Mathrubhumi's 100 years of fighting injustice, social issues, and more

Illustration : Madhanan

The birth of Mathrubhumi happened at a juncture when the ripples of the freedom struggle began to reverberate all over India.

Newspapers in Kerala at that time were against the national movement. KP Kesava Menon, then secretary of KPCC, decided to launch a newspaper after every press in Malabar abstained from printing his report on police violence at the Ottapalam conference.

For the past 100 years, the newspaper has become a beacon of hope for all margins of society by fighting social issues, crime and injustice. In the process, Mathrubhumi became the voice of the freedom struggle and a platform for accentuating public issues.

Major Events

Mathrubhumi's efforts over the need for state's own university during the 1930s gave birth to Kerala University.

Kozhikode Medical College came into being as a result of a campaign launched by Mathrubhumi under the leadership of KP Kesava Menon.

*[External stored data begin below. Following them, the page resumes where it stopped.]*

(** [match key { ... }] of the loop. *)
Definition elicit_arg (kwarg key : string) (value : yaml) (a : ElicitArgs) : result ElicitArgs ParseError :=
  let '(mkElicitArgs from channel purpose scope timeout on_error config) := a in
  if String.eqb key "from" then
    let? s := as_string value "from" in Ok (mkElicitArgs (Some s) channel purpose scope timeout on_error config)
  else if String.eqb key "channel" then
    let? s := as_string value "channel" in Ok (mkElicitArgs from (Some s) purpose scope timeout on_error config)
  else if String.eqb key "scope" then
    let? s := as_string value "scope" in Ok (mkElicitArgs from channel purpose (Some s) timeout on_error config)
  else if String.eqb key "purpose" || String.eqb key "prompt" then
    let? s := as_string value key in Ok (mkElicitArgs from channel (Some s) scope timeout on_error config)
  else if String.eqb key "timeout" then
    let? s := as_string value "timeout" in Ok (mkElicitArgs from channel purpose scope (Some s) on_error config)
  else if String.eqb key "on_error" then
    let? s := as_string value "on_error" in Ok (mkElicitArgs from channel purpose scope timeout (Some s) config)
  else if String.eqb key "plugin" then
    Err (PeRule kwarg (source +:+ ": the plugin name is the first positional argument of `" +:+ verb
      +:+ "(...)`; don't pass it as a kwarg too"))
  else Ok (mkElicitArgs from channel purpose scope timeout on_error (mapping_insert key value config)).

The plan to launch an airport in Kozhikode goes way back to 1940s. In the following decades, Mathrubhumi has regularly published news and features requesting the same for Malabar. When the project came to a stalemate, an action committee led by KP Kesava Menon launched a massive public campaign to bring the airport to Kozhikode. Eventually, the Karipur airport opened its doors to the public in 1988.

Mathrubhumi's news reports and massive public campaigns drew international attention to the people's fight against the Coca-Cola plant at Palakkad's Plachimada in the early 2000s. By standing beside the protestors, Mathrubhumi backed away from advertisements worth crores of rupees. Vandana Shiva, Medha Patkar, VS Achuthanandan, Sukumar Azhikode, former Mathrubhumi Managing Director MP Veerendra Kumar and others declared solidarity. As the strike intensified, the company was banned.

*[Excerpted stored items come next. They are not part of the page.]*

(* ===== verification/RuleProps.v ===== *)
(** * From the lines of a policy to its decision

    A policy written as lines [require ( e )] and [e : deny('reason', 'code')], compiled and
    evaluated: what the text says is what is enforced. *)

From Stdlib Require Import Ascii String.
From S2P Require Import Prelude RustStr F64 Json Platform Attributes Rules Constraint Step Lexical Predicate Eval.
From S2P Require Import Effects Paths Host PipelineEval Branches Dispatch DispatchProps PhaseProps LexerProps Scan.
From S2P Require Import Stages RuleParser StepParser ScanProps CompileProps CompileErrors StageProps.

(** ** Names at the start of a line *)

Definition name_byte (b : ascii) : bool := is_segment_char b || Ascii.eqb b ".".

(** The run of name bytes a text starts with, and the rest. *)
Fixpoint name_run (s : string) : string * string :=
  match s with
  | EmptyString => ("", "")
  | String a s' => if name_byte a then (String a (name_run s').1, (name_run s').2) else ("", s)
  end.

Lemma name_run_app x y :
  string_forall name_byte x = true -> match y with String b _ => name_byte b = false | EmptyString => True end ->
  name_run (x +:+ y) = (x, y).
Proof.
  intros Hx Hy. induction x as [|a x IH].
  - change ("" +:+ y) with y. destruct y as [|b y]; [done|]. simpl. by rewrite Hy.
  - cbn [string_forall] in Hx. apply andb_true_iff in Hx as [Ha Hx]. rewrite string_app_cons. cbn [name_run].
    by rewrite Ha, IH.
Qed.

Lemma starts_with_spec p s : starts_with p s = true -> exists r, s = p +:+ r.
Proof.
  unfold starts_with. revert s. induction p as [|a p IH]; intros s; [by exists s|]. destruct s as [|b s]; [done|].
  simpl. destruct (ascii_dec a b) as [->|]; [|done]. intros [r ->]%IH. by exists r.
Qed.

(** The text does not start with a call or a step key. *)
Definition plain_start (s : string) : bool :=
  match name_run s with
  | (EmptyString, _) => true
  | (_, String b _) => negb (Ascii.eqb b "(") && negb (Ascii.eqb b ":")
  | (_, EmptyString) => true
  end.

Lemma plain_start_no w c s :
  string_forall name_byte w = true -> w <> "" -> c = "("%char \/ c = ":"%char ->
  plain_start s = true -> starts_with (w +:+ str1 c) s = false.
Proof.
  intros Hw Hne Hc Hs. apply not_true_is_false. intros [r ->]%starts_with_spec.
  unfold plain_start in Hs. rewrite append_assoc in Hs. rewrite name_run_app in Hs.
  - destruct w as [|a w]; [done|]. simpl in Hs. by destruct Hc as [->| ->].
  - done.
  - by destruct Hc as [->| ->].
Qed.

Lemma plain_start_no_step s : plain_start s = true -> detect_step_kind s = None \/ trim_start s <> s.
Proof.
  intros Hs. destruct (decide (trim_start s = s)) as [E|]; [left|by right]. unfold detect_step_kind. rewrite E.
  unfold STEP_PREFIXES. cbn [List.find fst].
  rewrite (plain_start_no "taint" "("), (plain_start_no "run" "("), (plain_start_no "cedar" ":"),
    (plain_start_no "opa" "("), (plain_start_no "authzen" "("), (plain_start_no "nemo" "("),
    (plain_start_no "cel" ":"), (plain_start_no "sequential" ":"), (plain_start_no "parallel" ":") by auto.
  done.
Qed.

Lemma plain_start_no_verb s : plain_start s = true -> find_verb s = None.
Proof.
  intros Hs. unfold find_verb, ELICIT_VERBS. cbn [List.find fst].
  by rewrite (plain_start_no "require_approval" "("), (plain_start_no "confirm" "("),
    (plain_start_no "require_step_up" "("), (plain_start_no "require_attestation" "("),
    (plain_start_no "request_info" "("), (plain_start_no "require_review" "(") by auto.
Qed.

Lemma trim_start_edged s : edged s -> trim_start s = s.
Proof.
  intros (a & s' & _ & _ & -> & _ & Ha & _). unfold trim_start.
  destruct (chars_head a s') as (t & cs & Ec). rewrite Ec. cbn [drop_while].
  rewrite (graphic_not_whitespace a t Ha), <- Ec. apply of_chars_chars.
Qed.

Mathrubhumi's reports on the health problems created by Endosulfan in Kasaragod shocked the public conscience.

Mathrubhumi was at the forefront of providing comfort to the people who suffered in disasters like the Latur earthquake in September 1993, the Gujarat earthquake in January 2001, the Tsunami disaster in December 2004, the Chennai flood in 2015, Kerala flood in 2018 and the Puthumala landslide in 2019.